23 - Pulsatile Administration of Insulin and Glucagon in Man

Abstract

Publisher Summary This chapter discusses the effects of pulsatile administration of insulin, glucagon, or both hormones together on carbohydrate metabolism and islet cell function. In one of the experiments, six healthy volunteers were submitted to a 325-min glucose-controlled glucose intravenous infusion using the Biostator. The endogenous secretion of pancreatic hormones was inhibited by somatostatin. Glucagon was replaced at a continuous infusion rate of 67 ng/min, resulting in peripheral plasma glucagon levels similar to the preinfusion basal levels. No effect was observed on glucose utilization or metabolic clearance rate.

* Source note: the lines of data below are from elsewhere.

(** ** Code *)

Lemma commitCode_ok de s A addr a o :
  abs s A -> tidy de s -> Addr addr -> accts A addr = Some a -> stateObjects s !! addr = Some o -> code_ok (a_code a) ->
  exists s' o', commitCode addr s = Ok ((), s') /\ flushes de s A addr s' o' /\ (code o' <> None -> dirtyCode o' = false).
Proof.
  intros Ha Ht Hu Ea Eo Hc. destruct (abs_object_of s A addr o a Ha Hu Eo Ea) as [Had Ho].
  assert (flushes de s A addr s o) as Hid by (split; [exists (db s); by rewrite put_id|done..]).
  unfold commitCode. rewrite (bind_ok _ _ _ _ _ (the_ok _ _ _ Eo)). pose proof (oa_code _ _ _ Ho) as Hv. unfold code_view in Hv.
  destruct (code o) as [c|] eqn:Ec; [|exists s, o; by rewrite Ec].
  destruct (dirtyCode o) eqn:Ed; [|by exists s, o]. destruct Hv as [Hca _]. rewrite Hca in Hc.
  assert (BytesToHash (CodeHash (data o)) = keccak256 c) as Eh.
  { rewrite (obj_abs_hash _ _ _ Ho), (oa_codehash _ _ _ Ho), <- (oa_hash _ _ _ Ho). by rewrite Hca. }
  destruct (insert_law (db s) c (abs_healthy _ _ Ha) Hc) as [Hl Hcd].
  rewrite (bind_ok _ _ _ _ _ eq_refl), Eh. set (w := db_Insert (keccak256 c) c (db s)) in *.
  pose proof (quiet_db s A w Ha Hl) as Hq. set (f := fun o : obj => with_code (code o) false o).
  assert (obj_abs w (f o) a) as Hf.
  { pose proof (obj_abs_later _ _ _ _ Hl Ho) as Ho'. eapply obj_abs_with; [done|done..| | |by destruct (oa_cached _ _ _ Ho')].
    - unfold code_view. cbn. rewrite Ec. split; [done|]. intros _. by rewrite <- (obj_abs_hash _ _ _ Ho), Eh, Hca.
    - destruct (oa_storage _ _ _ Ho') as (m & Hm & Hs). exists m. split; [done|by eapply shown_same]. }
  destruct (quiet_change (set_db w s) A addr o a f) as (s2 & E2 & Hq2 & Eo2 & Ed2); [apply Hq|done..|].
  exists s2, (f o). split; [done|]. split; [|done].
  assert (s2 = put addr (f o) w s) as ->.
  { unfold change in E2. cbn [set_db stateObjects] in E2. rewrite Eo in E2. by injection E2 as <-. }
  apply flushes_quiet; [done|]. by eapply quiet_quiet.
Qed.
End Flush.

In another experiment, pulsatile glucagon administration induced a greater stimulation of hepatic glucose output than an identical dose of the hormone infused continuously for 325 min. In the presence of somatostatin-induced insulin deficiency, with no insulin replacement, pulsatile glucagon induced greater rises in blood glucose, plasma nonesterified fatty acid, glycerol, and β-hydroxybutyrate levels than did its continuous delivery. When compared with pulsatile insulin and continuous glucagon, pulsatile glucagon and continuous insulin were characterized by significantly higher endogenous (hepatic) glucose production. When both insulin and glucagon were delivered in a pulsatile manner, the effect of pulsatile glucagon was predominant, maintaining a high endogenous glucose production.